Exercise:
The entries below contain a stretch that opens with the line containing "From S2P Require Import Transition" and closes with the line containing "simpl. split; [|intros"; set down that stretch exactly, both ends included, and nothing else.

Records drawn from a dataset:
● ● ● ●

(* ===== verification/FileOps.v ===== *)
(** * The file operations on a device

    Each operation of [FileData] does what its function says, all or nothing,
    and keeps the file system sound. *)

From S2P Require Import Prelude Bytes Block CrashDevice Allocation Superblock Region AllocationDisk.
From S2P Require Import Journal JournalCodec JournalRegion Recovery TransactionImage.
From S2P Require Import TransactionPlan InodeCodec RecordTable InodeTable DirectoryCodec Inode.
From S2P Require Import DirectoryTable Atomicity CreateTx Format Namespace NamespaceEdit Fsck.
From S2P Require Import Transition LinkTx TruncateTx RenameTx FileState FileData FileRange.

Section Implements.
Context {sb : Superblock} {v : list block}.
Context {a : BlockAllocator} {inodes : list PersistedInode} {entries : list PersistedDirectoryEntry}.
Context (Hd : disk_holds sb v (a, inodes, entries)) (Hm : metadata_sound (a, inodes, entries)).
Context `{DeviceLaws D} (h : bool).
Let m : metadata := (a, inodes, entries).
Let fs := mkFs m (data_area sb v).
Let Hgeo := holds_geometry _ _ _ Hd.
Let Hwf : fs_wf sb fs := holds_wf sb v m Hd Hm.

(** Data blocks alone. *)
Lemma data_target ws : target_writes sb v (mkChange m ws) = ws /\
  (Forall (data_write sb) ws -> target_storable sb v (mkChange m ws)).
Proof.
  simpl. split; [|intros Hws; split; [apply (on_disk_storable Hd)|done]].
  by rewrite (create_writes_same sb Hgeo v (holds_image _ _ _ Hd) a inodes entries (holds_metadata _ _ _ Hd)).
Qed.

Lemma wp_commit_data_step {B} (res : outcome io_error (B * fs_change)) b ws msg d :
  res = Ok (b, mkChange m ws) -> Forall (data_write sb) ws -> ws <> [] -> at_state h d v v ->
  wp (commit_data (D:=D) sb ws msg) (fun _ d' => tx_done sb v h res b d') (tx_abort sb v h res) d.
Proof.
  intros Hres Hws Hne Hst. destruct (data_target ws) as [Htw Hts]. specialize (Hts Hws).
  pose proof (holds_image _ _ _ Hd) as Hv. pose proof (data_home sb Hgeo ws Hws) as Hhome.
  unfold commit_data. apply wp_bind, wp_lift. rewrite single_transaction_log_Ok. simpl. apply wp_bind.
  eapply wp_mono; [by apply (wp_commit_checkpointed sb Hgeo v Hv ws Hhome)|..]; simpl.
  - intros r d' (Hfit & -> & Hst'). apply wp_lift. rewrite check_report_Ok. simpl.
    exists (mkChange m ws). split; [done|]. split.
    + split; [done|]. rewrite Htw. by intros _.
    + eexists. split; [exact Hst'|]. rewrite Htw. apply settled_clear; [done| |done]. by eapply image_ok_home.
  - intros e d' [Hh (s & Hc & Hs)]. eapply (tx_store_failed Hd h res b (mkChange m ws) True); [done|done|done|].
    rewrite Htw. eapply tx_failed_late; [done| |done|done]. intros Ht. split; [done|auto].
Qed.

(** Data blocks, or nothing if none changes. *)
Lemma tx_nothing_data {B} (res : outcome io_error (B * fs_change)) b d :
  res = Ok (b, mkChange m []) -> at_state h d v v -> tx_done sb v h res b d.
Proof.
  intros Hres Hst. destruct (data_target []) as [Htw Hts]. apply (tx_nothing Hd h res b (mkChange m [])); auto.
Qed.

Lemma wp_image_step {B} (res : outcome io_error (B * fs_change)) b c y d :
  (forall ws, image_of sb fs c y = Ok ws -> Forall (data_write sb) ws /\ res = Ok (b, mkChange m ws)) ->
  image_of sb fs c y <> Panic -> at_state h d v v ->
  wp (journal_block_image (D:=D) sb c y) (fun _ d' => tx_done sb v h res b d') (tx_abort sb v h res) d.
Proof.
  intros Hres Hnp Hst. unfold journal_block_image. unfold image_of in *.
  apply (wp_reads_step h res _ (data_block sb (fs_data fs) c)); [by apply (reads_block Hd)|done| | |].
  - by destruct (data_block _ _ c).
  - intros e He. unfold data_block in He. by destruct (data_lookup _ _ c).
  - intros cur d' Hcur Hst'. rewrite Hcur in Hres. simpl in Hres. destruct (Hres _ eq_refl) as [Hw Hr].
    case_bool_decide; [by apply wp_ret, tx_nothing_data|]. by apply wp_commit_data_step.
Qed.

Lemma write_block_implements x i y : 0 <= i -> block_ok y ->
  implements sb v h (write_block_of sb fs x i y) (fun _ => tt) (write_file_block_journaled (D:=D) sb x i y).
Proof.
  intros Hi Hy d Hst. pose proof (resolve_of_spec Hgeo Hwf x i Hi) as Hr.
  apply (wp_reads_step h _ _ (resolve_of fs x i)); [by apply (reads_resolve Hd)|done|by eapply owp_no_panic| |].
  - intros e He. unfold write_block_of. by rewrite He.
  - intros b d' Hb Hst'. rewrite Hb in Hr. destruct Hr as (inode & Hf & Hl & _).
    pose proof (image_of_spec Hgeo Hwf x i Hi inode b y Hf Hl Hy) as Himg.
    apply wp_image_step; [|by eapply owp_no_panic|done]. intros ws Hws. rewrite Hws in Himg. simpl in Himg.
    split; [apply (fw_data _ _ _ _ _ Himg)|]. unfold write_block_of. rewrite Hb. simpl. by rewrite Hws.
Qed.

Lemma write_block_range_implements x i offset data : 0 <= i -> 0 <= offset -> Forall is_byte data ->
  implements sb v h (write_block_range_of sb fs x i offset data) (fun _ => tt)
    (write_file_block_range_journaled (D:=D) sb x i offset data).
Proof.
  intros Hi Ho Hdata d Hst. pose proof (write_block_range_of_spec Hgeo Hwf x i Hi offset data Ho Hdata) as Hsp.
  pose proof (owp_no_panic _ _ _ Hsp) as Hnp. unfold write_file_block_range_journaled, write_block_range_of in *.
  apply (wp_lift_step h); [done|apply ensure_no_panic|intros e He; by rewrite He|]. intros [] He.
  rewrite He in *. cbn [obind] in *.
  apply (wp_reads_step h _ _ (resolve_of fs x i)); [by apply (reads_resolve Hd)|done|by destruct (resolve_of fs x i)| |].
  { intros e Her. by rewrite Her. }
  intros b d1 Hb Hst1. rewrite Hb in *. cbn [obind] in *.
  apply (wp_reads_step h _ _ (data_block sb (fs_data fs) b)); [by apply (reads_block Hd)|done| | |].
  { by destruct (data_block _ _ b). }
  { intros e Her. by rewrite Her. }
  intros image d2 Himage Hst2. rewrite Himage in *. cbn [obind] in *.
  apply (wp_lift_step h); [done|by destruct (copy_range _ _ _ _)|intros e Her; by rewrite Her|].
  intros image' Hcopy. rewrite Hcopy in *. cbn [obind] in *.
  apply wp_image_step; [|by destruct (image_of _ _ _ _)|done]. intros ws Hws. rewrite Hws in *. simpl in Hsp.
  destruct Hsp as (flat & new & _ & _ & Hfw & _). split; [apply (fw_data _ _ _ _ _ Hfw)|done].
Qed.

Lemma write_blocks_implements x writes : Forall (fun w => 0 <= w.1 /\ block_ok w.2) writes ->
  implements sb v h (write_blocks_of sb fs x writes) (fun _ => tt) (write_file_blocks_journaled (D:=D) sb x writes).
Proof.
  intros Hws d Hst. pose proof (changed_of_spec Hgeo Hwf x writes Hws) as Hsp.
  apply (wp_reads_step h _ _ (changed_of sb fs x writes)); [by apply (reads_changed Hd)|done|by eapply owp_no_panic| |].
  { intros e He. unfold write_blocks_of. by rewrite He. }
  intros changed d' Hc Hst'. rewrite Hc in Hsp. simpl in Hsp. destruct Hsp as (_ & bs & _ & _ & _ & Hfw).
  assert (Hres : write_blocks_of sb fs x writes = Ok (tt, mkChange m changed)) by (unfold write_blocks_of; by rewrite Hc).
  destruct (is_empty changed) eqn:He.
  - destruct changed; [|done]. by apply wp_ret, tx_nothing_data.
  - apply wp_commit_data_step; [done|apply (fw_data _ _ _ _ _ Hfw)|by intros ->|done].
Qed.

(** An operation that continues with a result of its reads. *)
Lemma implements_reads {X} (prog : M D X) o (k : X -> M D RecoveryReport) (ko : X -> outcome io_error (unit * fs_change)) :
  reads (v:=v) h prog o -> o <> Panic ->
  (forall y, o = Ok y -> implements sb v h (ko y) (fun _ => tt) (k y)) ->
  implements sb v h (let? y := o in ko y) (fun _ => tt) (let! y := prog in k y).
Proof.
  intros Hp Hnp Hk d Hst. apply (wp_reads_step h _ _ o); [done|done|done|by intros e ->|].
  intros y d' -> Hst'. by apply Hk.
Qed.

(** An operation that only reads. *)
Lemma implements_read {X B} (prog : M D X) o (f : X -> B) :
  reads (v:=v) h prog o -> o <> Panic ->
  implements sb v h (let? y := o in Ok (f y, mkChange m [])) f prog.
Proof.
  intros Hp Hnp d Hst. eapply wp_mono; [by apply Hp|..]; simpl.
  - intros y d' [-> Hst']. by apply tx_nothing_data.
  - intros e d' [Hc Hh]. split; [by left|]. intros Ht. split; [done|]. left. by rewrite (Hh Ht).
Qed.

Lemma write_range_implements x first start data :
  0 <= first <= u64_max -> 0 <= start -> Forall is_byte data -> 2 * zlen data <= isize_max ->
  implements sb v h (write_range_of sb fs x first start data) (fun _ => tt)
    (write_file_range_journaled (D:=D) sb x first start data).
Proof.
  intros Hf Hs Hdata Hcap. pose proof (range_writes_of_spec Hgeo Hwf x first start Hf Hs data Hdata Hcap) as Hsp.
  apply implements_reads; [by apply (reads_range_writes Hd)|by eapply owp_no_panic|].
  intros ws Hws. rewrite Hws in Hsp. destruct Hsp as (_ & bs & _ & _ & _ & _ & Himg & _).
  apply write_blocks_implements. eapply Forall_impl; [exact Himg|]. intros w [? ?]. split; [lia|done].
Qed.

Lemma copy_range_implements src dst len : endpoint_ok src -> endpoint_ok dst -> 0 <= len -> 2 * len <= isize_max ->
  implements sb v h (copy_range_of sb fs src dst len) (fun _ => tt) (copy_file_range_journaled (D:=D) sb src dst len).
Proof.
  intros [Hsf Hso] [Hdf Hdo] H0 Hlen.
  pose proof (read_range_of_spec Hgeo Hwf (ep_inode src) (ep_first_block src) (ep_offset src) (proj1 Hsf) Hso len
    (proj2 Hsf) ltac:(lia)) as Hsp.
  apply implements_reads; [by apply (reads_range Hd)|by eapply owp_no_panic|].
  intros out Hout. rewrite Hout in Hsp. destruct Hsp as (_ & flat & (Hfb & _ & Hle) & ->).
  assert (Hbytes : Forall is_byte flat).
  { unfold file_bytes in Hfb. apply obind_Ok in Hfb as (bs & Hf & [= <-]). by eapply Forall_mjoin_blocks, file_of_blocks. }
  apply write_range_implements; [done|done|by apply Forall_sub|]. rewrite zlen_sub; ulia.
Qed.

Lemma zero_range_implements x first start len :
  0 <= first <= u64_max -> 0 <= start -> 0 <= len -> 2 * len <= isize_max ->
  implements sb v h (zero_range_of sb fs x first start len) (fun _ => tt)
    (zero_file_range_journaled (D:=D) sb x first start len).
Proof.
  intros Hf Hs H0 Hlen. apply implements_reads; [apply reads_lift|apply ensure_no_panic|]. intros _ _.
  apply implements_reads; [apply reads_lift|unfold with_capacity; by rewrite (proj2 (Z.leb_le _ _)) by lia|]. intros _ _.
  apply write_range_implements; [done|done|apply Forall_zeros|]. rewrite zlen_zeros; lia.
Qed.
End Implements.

● ● ● ●

Output:
From S2P Require Import Transition LinkTx TruncateTx RenameTx FileState FileData FileRange.

Section Implements.
Context {sb : Superblock} {v : list block}.
Context {a : BlockAllocator} {inodes : list PersistedInode} {entries : list PersistedDirectoryEntry}.
Context (Hd : disk_holds sb v (a, inodes, entries)) (Hm : metadata_sound (a, inodes, entries)).
Context `{DeviceLaws D} (h : bool).
Let m : metadata := (a, inodes, entries).
Let fs := mkFs m (data_area sb v).
Let Hgeo := holds_geometry _ _ _ Hd.
Let Hwf : fs_wf sb fs := holds_wf sb v m Hd Hm.

(** Data blocks alone. *)
Lemma data_target ws : target_writes sb v (mkChange m ws) = ws /\
  (Forall (data_write sb) ws -> target_storable sb v (mkChange m ws)).
Proof.
  simpl. split; [|intros Hws; split; [apply (on_disk_storable Hd)|done]].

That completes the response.